Pour ce qui est de l’origine du bracelet, il est difficile d’apporter des inattendue précises. Mais il s’avère qu’il provient de l’Inde. Selon la tradition, il est composé de 108 perles. Mais n’est plus respectée pendant les fabricants.
Le bracelet bouddhiste en bois a l’allure d’une rosaire, un chapelet formé en 150 petits grains. En somme, il ressemble à une sorte de guirlande de diminué billes. Bijou spirituel, le bracelet bouddhiste en bois reste un symbole du bouddhisme.
En effet, le bracelet est de plus en plus court actuellement. Il compte entre 10 et 20 perles. Notons que le bijou est fait avec des matières naturelles. Certains modèles sont en bois de santal, quelques sont en pierre de différentes couleurs. Le bijou comporte également une scapulaire et un fermoir conique.
Autrefois, le bracelet était porté pour chasser les mauvais connaissance et infortunes. Dans années 50, on l’utilisait en tant qu’ornements pendant périodes festives.
Dans le de diffusion de ce religion, ce bracelet bouddhiste a connu des modifications afin d’être un accessoire au goût de tous. Ainsi, des tournures plus simples et plus sophistiquées ont vu le jour. Il s’agit en revanche du bracelet shamballa et du bracelet Reiki à 7 chakras .
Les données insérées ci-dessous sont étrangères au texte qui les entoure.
(* ===== verification/Prelude.v ===== *)
(** * ro.orm's relation compiler, verified

    ** The program
    [src/lib/compiler/relation.ts] compiles a predicate AST into a join
    plan.  [new Relation(ast, aliases)] (lines 14-18) creates a fresh root
    [{ name: '', children: [] }], runs [buildTree] (lines 20-45) over the
    AST and then [buildExpression] (lines 47-58) over the tree.
    - [buildTree] visits a logical node's constraints in order; on a
      comparison it replaces [node.args.identifier] by [aliases[identifier]]
      when [identifier in aliases] (mutating the caller's AST), splits it on
      ['.'], and walks a reference [top] down the tree for every token but
      the last, finding the child of that name or pushing a new one.
    - [buildExpression] prints a leaf as its name, one child as
      [name.child], several as [name.[c1,c2]], with no dot after [""].
    The AST and alias-map types live in [types/search], which is not among
    the sources: they are modelled from the spec.  The repository's tests
    ([src/test/search/search.spec.ts]) run three predicates end to end.

    ** The development (library root, one file per component)
    - [Prelude] (this file): the result type [result] (a returned value or a
      thrown exception) with stdpp's monad notation, JS [split] and [join]
      on strings ([js_split], [js_join]) with the lemmas that relate them, lemmas on
      lists updated at an index, on lists related pointwise ([Forall2]),
      on [NoDup] keys and on [existsb] up to permutation, the tactics
      [fold_alter] and [bool_cases], the hint and rewrite databases [relc] (the
      components add the lemmas that carry the invariant and the heap frame).
    - [Ast]: [Node] (logical, comparison, unrecognized tag), the JS values
      an identifier can hold after aliasing, [AliasMap] (a plain object's own
      properties), and an induction principle for the nested AST.
    - [Alias] (Module [Alias]): lines 24-29 with the semantics of [in] and
      of a property read on a plain object, inherited [Object.prototype]
      properties included.
    - [RelationTree]: [RelationNode]; the loop of lines 30-43 as the code
      runs it ([walk]: the tree as a store, [top] as an address into it,
      [find], [push] and its returned length) and the recursive
      find-or-create [insert_path]; their equality; what a tree denotes
      ([has_path], the set of its relation paths) and the refinement of
      [insert_path] against that set; the sibling-uniqueness invariant;
      idempotence; the nodes an insertion adds; the equivalence [≡] of trees with
      the same paths, with [Equivalence] and [Proper] instances; one
      iteration of the loop keeps the invariant.
    - [TreeCanon]: canonicity: for trees with distinct sibling names, [≡]
      is equality up to the order of siblings ([tree_perm]), so the plan of
      a list of paths is fixed, up to that order, by their prefixes.
    - [Builder]: [buildTree] over the AST, threading the tree and returning
      the rewritten AST, with [split] throwing on a non-string; its complete
      functional specification (when it throws, what AST and what tree it
      returns), the join-plan theorem, order independence up to sibling
      order, the invariant, root fields.
    - [Machine] (Module [Machine]): the same lines 20-45 run statement by
      statement, as the code runs them: the caller's AST as a store with
      addresses ([ast_at], [ast_update]; line 28 writes into it), the
      shared tree, and a stack of frames ([FVisit] for a pending call of
      [constraints.map], [FLoop] for the [for] loop's [i] and [top]).
      [exec_frame] is one statement, [step] the transition function, [run]
      the fuelled execution, [reachable] the reachable configurations.  It
      refines [Builder.buildTree], halts, keeps the invariant in every
      reachable state, and describes the AST a throw leaves behind.
    - [Heap] (Module [Heap]): the caller's AST as the graph of JS objects
      it is, a heap [gmap loc HNode] whose logical nodes hold references,
      and [hbuild], lines 20-45 as recursion over references with a bound
      on the call depth, line 28 writing into the one object all references
      read.  [decode] reads the AST a heap encodes and [node_locs] the
      objects it visits; on tree-shaped graphs [hbuild] refines
      [buildTree]; a shared comparison object is aliased once per
      reference; a self-containing object makes the recursion unbounded.
    - [Expression]: [buildExpression], a parser of the expression format,
      the round trip on well-formed plans and injectivity, the printing of
      chains and branches, and the ambiguity of plans with empty or
      bracketed names.
    - [Relation] (Module [Relation]): [RelationExpression], the
      constructor on an AST value ([construct]) and on the caller's object
      graph ([construct_heap]), its contract, typing and exact error
      condition, the repository's test scenarios for every input of their
      shape, and the behaviours found by modelling.

    ** Fuel and bounds
    Every definition is structural except the parser, which runs on fuel
    [S (String.length s)]; [node_count_expression_length] shows that the
    expression of a well-formed plan is long enough ([2 * nodes <= 1 +
    length]) for that fuel, so the round-trip theorem holds for the parser
    as written, not only for "enough" fuel.  The machine runs on fuel too:
    [Machine.node_work] counts one step per call, per loop iteration and per
    loop exit, computed from the AST before aliasing; the refinement
    theorem shows that exactly this fuel reaches the final configuration
    and the termination theorem that any larger fuel gives the same one.
    [Heap.hbuild] bounds the depth of nested calls (JS bounds it by the
    stack): a depth above the AST's depth, which [decode] needs as fuel
    too, suffices on tree-shaped graphs, and no depth suffices on a graph
    where a logical object contains itself.

    ** What the theorems show (claims C1-C40)
    The builder's functional specification (C1), the loop-versus-reference
    equivalence (C2), refinement to path sets (C3, C9, C17), alias
    resolution (C4), invariants (C5, C10, C18), idempotence (C6), the exact
    number of nodes an insertion adds and when it changes nothing (C7,
    C8), order independence (C11), root fields (C12), the expression's
    round trip (C13, C14, C19), the printing of chains and branches (C15)
    and its ambiguity for empty or bracketed names (C16).  The repository's
    tests are proved for every input of their shape: root fields need no
    join (C22), relation fields are joined once each in first-reference
    order (C20, C23), with or without aliases (C21).  What modelling
    exposed: an identifier named like a property of [Object.prototype]
    makes the compile throw (C24), and these are exactly the identifiers
    that make it throw (C28); the AST is mutated, so recompiling it
    re-applies the aliases (C25); unknown node tags are skipped silently
    (C26); a leading empty segment adds an unnamed relation that prints
    like the plan without it (C27).  The AST a successful compile leaves
    has string identifiers, its declared type (C29).  The plan is fixed,
    up to sibling order, by the prefixes of the inserted paths (C30).  The
    machine refines [buildTree] (C31), halts (C32), completes from every
    reachable state (C33), keeps distinct sibling names in every reachable
    state (C34, by induction on [reachable]), throws only on a non-string
    identifier and then leaves the AST aliased up to the throw (C35): the
    comparisons before the throwing one overwritten, the throwing one
    holding its non-string alias, the later ones untouched (C36).  On the
    object graph, the builder refines [buildTree] when the graph is a tree
    (C37) and so does the constructor refine [construct] (C40); a
    self-containing object makes it diverge (C38) and a shared comparison
    object is aliased twice in one compile, ending with the alias of its
    alias (C39).

    ** Not modelled
    Every statement of [src/lib/compiler/relation.ts] is translated; the
    lines the map leaves out are the import (line 1), blank lines, the
    constructor's doc comment (lines 9-13) and closing braces.  The DSL
    parser that produces the AST, the query executor ([lib/compiler] and
    its [search] method), Objection/knex and the database of the tests are
    not among the sources and outside the compiler core (spec, section 1):
    of the tests only the predicates and the relations they join are
    modelled, not the rows they compare.  The AST is a value in [Builder],
    [Machine] and [Relation.construct] and an object graph in [Heap] and
    [Relation.construct_heap]; the theorems relating them hold for
    tree-shaped graphs.  The JS stack bound (the RangeError a deep or
    cyclic AST raises) is not modelled: a call that needs more depth than
    allowed returns [None].  An own property literally named [__proto__] is
    taken as an own key, as with [Object.defineProperty]; an object literal
    would set the prototype.

    ** Possible extensions
    A typeclass of AST stores (read a node, write an identifier) that
    [Machine] (addresses into a value) and [Heap] (references into a heap)
    both instantiate, with the traversal proved once against it; divergence
    for cycles reached through other constraints than the first. *)

From stdpp Require Export base list gmap strings.
From Stdlib Require Export String Ascii Btauto.

Declare Scope relc_scope.
Delimit Scope relc_scope with relc.
Open Scope string_scope.
Open Scope list_scope.
Open Scope relc_scope.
Les décoration et les perles ont beaucoup d’importance dans la culture bouddhiste. Ils sont utilisés pour prier, relire des mantras et effectuer des rituels.
Ils sont couramment composés de pierres naturelles, des pierres semi-précieuses possédant une énergie positive. On peut retrouver la pierre semi précieuse de :
• Amazonite
• Obsidienne
• Quartz rose
• Labradorite
• Cristal
• Quartz
• Turquoise
• Lapis lazuli
• Oeil de tigre
• Lazuli
• Améthyste
Porté autour du poignet, les parure bouddhistes vont avoir des bienfaits lithothérapie et spirtituelles sur certaine partie du corps.
De plus, ces bracelets et perles portent des inusitée importantes, le message pour parfaits les personnes qui aiment de la doctrine bouddhiste.

Le bracelet est une sortie plus bref des perles traditionnelles qui a la même signification et transmet le même message.

Le bracelet n’est pas seulement un accessoire fantaisiste, cependant aussi un symbole de la foi.

Le cotation d’un bracelet tibétain varie selon le fournisseur auprès duquel vous vous approvisionnez. Vu leur grande valeur, le tarif peut bien s’élever à des milliers d’euros. Vous avez même la possibilité de désigner votre bracelet tibétain.

En effet, décoration bouddha sont de véritables sources de bien-être. Si vous devez marmonner en public en exemple, il suffit de seconder un bijou en calcédoine en or poignet.
Cela vous donne l’occasion d’obtenir de s’offrir de s’approprier une bonne élocution et d’éviter le bégaiement. En revanche, un modèle en chrysocolle vous permettra de garder la « tête froide ».

Plus qu’un phénomène de mode, le bijou tibétain est un véritable phénomène didactique en or Tibet et or Népal, et in globo dans parfaits les pays asiatiques de laquelle la culture est avant tout tournée vers la spiritualité.
Les femme tibétaines et népalaises attachent une grande importance à leur apparence, se parant ainsi de ornements ornés de pierres naturelles ou bien de symboles spirituels forts, tels les signes auspicieux ou bien mantras bouddhistes (souvent deux).